### Your objective
The line containing "Definition UploadForm_new (request" marks the start; repeat it and every following line exactly through the end of the entries.

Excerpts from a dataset
(** * Summarizer service: a shallow embedding of [app.py]

    The program is one Flask module: an upload form, two routes and the
    module-level objects they share.  The embedding follows the module top
    to bottom.  Python [str] values are lists of Unicode code points, the
    collaborators the module imports (PDF parser, hosted model, markdown
    converter, uuid generator) are the fields of one record, and every
    effect of a request handler is a step of a small state-and-exception
    monad over a [World]: the files on disk, the session store of the
    current client and the chronological trace of the calls made to the
    collaborators. *)

From Stdlib Require Import ZArith NArith QArith List String Ascii Lia.
From Stdlib.Strings Require Import Byte.
From stdpp Require Import gmap strings list fin_maps pretty.

Local Open Scope string_scope.
Local Open Scope list_scope.
Local Open Scope Z_scope.

(** ** Python strings *)

(** A Python [str]: a sequence of code points. *)
Abbreviation pystr := (list N).

(** An ASCII literal of the source as a [str]. *)
Definition lit (s : string) : pystr :=
  map (fun a : ascii => N_of_ascii a) (list_ascii_of_string s).

(** The escape [\n]. *)
Definition nl : pystr := [10%N].

(** [len(x)] as a Python integer. *)
Definition len {A : Type} (l : list A) : Z := Z.of_nat (length l).

(** [str.isspace] on one code point: the characters CPython's
    [_PyUnicode_IsWhitespace] accepts, which are the ones [str.split()]
    splits on. *)
Definition isspace (c : N) : bool :=
  ((0x09 <=? c) && (c <=? 0x0D) || (0x1C <=? c) && (c <=? 0x20)
   || (c =? 0x85) || (c =? 0xA0) || (c =? 0x1680)
   || (0x2000 <=? c) && (c <=? 0x200A)
   || (c =? 0x2028) || (c =? 0x2029) || (c =? 0x202F) || (c =? 0x205F)
   || (c =? 0x3000))%N.

(** [s.split()] with no separator: the maximal runs of non-whitespace
    characters, in order; [word] is the run being read, reversed. *)
Fixpoint split_ws (word s : pystr) : list pystr :=
  match s with
  | [] => match word with [] => [] | _ => [rev word] end
  | c :: rest =>
      if isspace c then
        match word with
        | [] => split_ws [] rest
        | _ => rev word :: split_ws [] rest
        end
      else split_ws (c :: word) rest
  end.

Definition split (s : pystr) : list pystr := split_ws [] s.

(** [sep.join(parts)]. *)
Fixpoint join (sep : pystr) (parts : list pystr) : pystr :=
  match parts with
  | [] => []
  | [p] => p
  | p :: ps => p ++ sep ++ join sep ps
  end.

(** [s.startswith(prefix)]. *)
Fixpoint startswith (s prefix : pystr) : bool :=
  match prefix, s with
  | [], _ => true
  | _ :: _, [] => false
  | p :: prefix', c :: s' => (c =? p)%N && startswith s' prefix'
  end.

(** [s.endswith(suffix)]. *)
Definition endswith (s suffix : pystr) : bool :=
  startswith (rev s) (rev suffix).

(** [s.replace(old, new)] for a non-empty [old]: occurrences are taken left
    to right and do not overlap; [skip] counts the characters of a matched
    occurrence still to be dropped. *)
Fixpoint replace_from (old new : pystr) (skip : nat) (s : pystr) : pystr :=
  match s with
  | [] => []
  | c :: rest =>
      match skip with
      | S k => replace_from old new k rest
      | O =>
          if startswith s old
          then new ++ replace_from old new (length old - 1) rest
          else c :: replace_from old new O rest
      end
  end.

(** [s.replace(old, new)]; an empty [old] matches before every character
    and at the end. *)
Definition replace (s old new : pystr) : pystr :=
  match old with
  | [] => new ++ concat (map (fun c => c :: new) s)
  | _ => replace_from old new O s
  end.

(** [old in s]: whether [old] occurs in [s]. *)
Fixpoint occurs (old s : pystr) : bool :=
  match s with
  | [] => startswith [] old
  | _ :: rest => startswith s old || occurs old rest
  end.

(** [c.lower()] on the letters A to Z.  Other code points are left as they
    are; no code point outside A-Z lowers to an ASCII letter, so the
    extension test of the form below reads the same suffix as Python's. *)
Definition lower_char (c : N) : N :=
  if ((0x41 <=? c) && (c <=? 0x5A))%N then (c + 0x20)%N else c.

Definition lower (s : pystr) : pystr := map lower_char s.

(** [str(n)] of an integer that is a length. *)
Definition str_of_len (n : Z) : pystr := lit (pretty n).


(** ** Requests and the upload form (lines 46-57) *)

Inductive Method := GET | HEAD | POST | PUT | PATCH | DELETE | OPTIONS.

#[global] Instance Method_eq_dec : EqDecision Method.
Proof. solve_decision. Defined.

(** An uploaded file as werkzeug hands it over: the client's file name and
    the bytes sent. *)
Record FileStorage := {
  filename : pystr;
  stream : list byte
}.

(** What a handler reads of a request.  [csrf_valid] says whether the token
    the request carries is the one of the client's session; [files] and
    [form] are the file parts and the text fields of the body as flask_wtf
    binds them, in the order sent (for a JSON body, which has neither,
    flask_wtf binds the members of the object as the text fields). *)
Record Request := {
  method : Method;
  path : string;
  csrf_valid : bool;
  files : list (string * FileStorage);
  form : list (string * pystr)
}.

(** [UploadForm]: the data and the errors of its two fields ([submit]
    has no validator and the handlers never read it). *)
Record UploadForm := {
  pdf_file_data : option FileStorage;
  pdf_file_errors : list pystr;
  text_input_data : pystr
}.

(** The validators of flask_wtf.file the form names. *)
Inductive Validator :=
| FileRequired
| FileAllowed (upload_set : list pystr) (message : pystr).

(** [pdf_file = FileField(validators=[FileRequired(), FileAllowed(["pdf"],
    "Please select a PDF.")])]. *)
Definition pdf_file_validators : list Validator :=
  [FileRequired; FileAllowed [lit "pdf"] (lit "Please select a PDF.")].

(** [text_input = TextAreaField(label="Instructions", default="Summarize
    the PDF.")]: a default and no validator. *)
Definition text_input_default : pystr := lit "Summarize the PDF.".

(** [FlaskForm.is_submitted]: the request's method is one that carries a
    body. *)
Definition is_submitted (request : Request) : bool :=
  match method request with
  | POST | PUT | PATCH | DELETE => true
  | GET | HEAD | OPTIONS => false
  end.

(** [getlist(name)] of a multi-dict. *)
Definition getlist {A : Type} (name : string) (md : list (string * A)) : list A :=
  map snd (List.filter (fun kv => String.eqb (fst kv) name) md).

(** A [FileStorage] is truthy when it has a file name. *)
Definition file_truthy (f : FileStorage) : bool :=
  match filename f with [] => false | _ => true end.

(** [FileField.process_formdata]: the first truthy file sent under the
    field's name, or [None]. *)
Definition FileField_process (name : string) (request : Request) : option FileStorage :=
  head (List.filter file_truthy (getlist name (files request))).

(** [TextAreaField.process] on a body whose parts under the field's name
    are text: the first value sent, or the default when the form is unbound
    or none was sent.  flask_wtf binds the file parts and the text fields
    of a body together, files first, so a file part under the field's name
    would become the field's data, an object and no text; this reader does
    not cover such a body, and what is stated of the instruction is stated
    for bodies without one. *)
Definition TextAreaField_process (name : string) (default : pystr)
    (request : Request) : pystr :=
  match getlist name (form request) with
  | v :: _ => v
  | [] => default
  end.

(** The fields [UploadForm()] binds: flask_wtf binds the form to the
    request's body when the request is a submission and leaves the defaults
    otherwise.  What the constructor does to the session is
    [generate_csrf] below. *)
Definition UploadForm_new (request : Request) : UploadForm :=
  if is_submitted request then
    {| pdf_file_data := FileField_process "pdf_file" request;
       pdf_file_errors := [];
       text_input_data := TextAreaField_process "text_input" text_input_default request |}
  else
    {| pdf_file_data := None;
       pdf_file_errors := [];
       text_input_data := text_input_default |}.

(** [FileAllowed]'s test: the lower-cased file name ends with a dot and one
    of the extensions. *)
Definition extension_allowed (upload_set : list pystr) (f : FileStorage) : bool :=
  existsb (fun x => endswith (lower (filename f)) (lit "." ++ x)) upload_set.

(** One validator on the file field: [Some message] when it raises
    [StopValidation]. *)
Definition run_validator (v : Validator) (data : option FileStorage) : option pystr :=
  match v with
  | FileRequired =>
      match data with
      | Some f => if file_truthy f then None else Some (lit "This field is required.")
      | None => Some (lit "This field is required.")
      end
  | FileAllowed upload_set message =>
      match data with
      | Some f =>
          if file_truthy f then
            if extension_allowed upload_set f then None else Some message
          else None
      | None => None
      end
  end.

### Result
Definition UploadForm_new (request : Request) : UploadForm :=
  if is_submitted request then
    {| pdf_file_data := FileField_process "pdf_file" request;
       pdf_file_errors := [];
       text_input_data := TextAreaField_process "text_input" text_input_default request |}
  else
    {| pdf_file_data := None;
       pdf_file_errors := [];
       text_input_data := text_input_default |}.

(** [FileAllowed]'s test: the lower-cased file name ends with a dot and one
    of the extensions. *)
Definition extension_allowed (upload_set : list pystr) (f : FileStorage) : bool :=
  existsb (fun x => endswith (lower (filename f)) (lit "." ++ x)) upload_set.

(** One validator on the file field: [Some message] when it raises
    [StopValidation]. *)
Definition run_validator (v : Validator) (data : option FileStorage) : option pystr :=
  match v with
  | FileRequired =>
      match data with
      | Some f => if file_truthy f then None else Some (lit "This field is required.")
      | None => Some (lit "This field is required.")
      end
  | FileAllowed upload_set message =>
      match data with
      | Some f =>
          if file_truthy f then
            if extension_allowed upload_set f then None else Some message
          else None
      | None => None
      end
  end.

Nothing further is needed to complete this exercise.